Symptoms of Emotional Fatigue:

  • Physical exhaustion
  • Mental exhaustion
  • Withdrawal or isolation
  • Loss of enjoyment
  • Apathy
  • Substance abuse
  • Anxiety
  • Depression
  • Emotional constriction or “numbing”
  • Loss of purpose

You may have a few or many of the above symptoms. Once we tune in to what is happening, we can be diligent about doing what we need to do to recover and reset. Know your own unique set of symptoms and catch them quickly if you can. Early intervention, as with most things, is key.

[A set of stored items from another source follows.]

(** A ball-speed factor and its timer are set and cleared together. *)
Definition factorCoupled (timer factor active : R) : Prop :=
  (timer = 0 /\ factor = 1) \/ (0 < timer <= 6 /\ factor = active).

Definition BallEffects (s : GameState) : Prop :=
  factorCoupled (ballSlowTimer s) (ballSlowFactor s) 0.6
  /\ factorCoupled (ballFastTimer s) (ballFastFactor s) 1.6.

(** The power-hit flag is up exactly while its timer runs. *)
Definition PowerHitFlag (s : GameState) : Prop :=
  (isPowerHit s = false /\ powerHitTimer s = 0)
  \/ (isPowerHit s = true /\ 0 < powerHitTimer s <= 0.5).

(** Combo, rally and longest rally are ordered. *)
Definition RallyCounters (s : GameState) : Prop :=
  (0 <= combo s <= rallyCount s)%Z /\ (rallyCount s <= maxRally s)%Z.

(** Scores are non-negative, and a finished match names a winner whose score
    has reached the threshold. *)
Definition MatchResult (s : GameState) : Prop :=
  (0 <= Paddle.score (player s))%Z
  /\ (0 <= Paddle.score (ai s))%Z
  /\ (gameStatus s = gameOver ->
      ((winner s = "P2"%string \/ winner s = "AI"%string)
       /\ (winScore s <= Paddle.score (ai s))%Z)
      \/ ((winner s = "P1"%string \/ winner s = "Player"%string)
          /\ (winScore s <= Paddle.score (player s))%Z)).

(** While a match is in progress neither side has reached the winning
    score (for a positive winning score). *)
Definition MatchOpen (s : GameState) : Prop :=
  (0 < winScore s)%Z ->
  gameStatus s = playing \/ gameStatus s = paused ->
  (Paddle.score (player s) < winScore s)%Z /\ (Paddle.score (ai s) < winScore s)%Z.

A lot of people I work with, who are caretakers, discuss feeling as if they are being selfish if they stop to take care of themselves. I would counter that thought by saying that I think it is selfish not to take care of you. The old airplane metaphor may be cliche, but it is a good one. You absolutely have to give yourself oxygen first, before you can truly help someone else. We all have to keep going and we want to come out of this intact. Ramping up selfcare can not only keep us in a hopeful state of mind, but can also prevent the spike from sinking deeper. At some point, without our ability to recover, we become at risk of developing symptoms more conducive to trauma rather than burnout or fatigue. At some point, our lens can change as we lose both faith and hope for a better future. There is always hope, but trauma clouds the lens to the point that I may no longer be able to access it.

Remembering that it is not all bad, that there is treasure in the fall, and that we will get through this, requires an ability to see as clearly. Take care of yourself, so that you can keep your vision sharp. We need you now more than ever.

Clear Reflections

Choose a few things on the list below, and do them regularly. Pat yourself on the back if you are already doing some of these things. For most of us, symptoms of emotional fatigue will decrease or go away completely over time. If symptoms persist for you, or someone else for a month or more, then it may be time to contact a mental health professional to get the help you need to recover fully. Hope is always there.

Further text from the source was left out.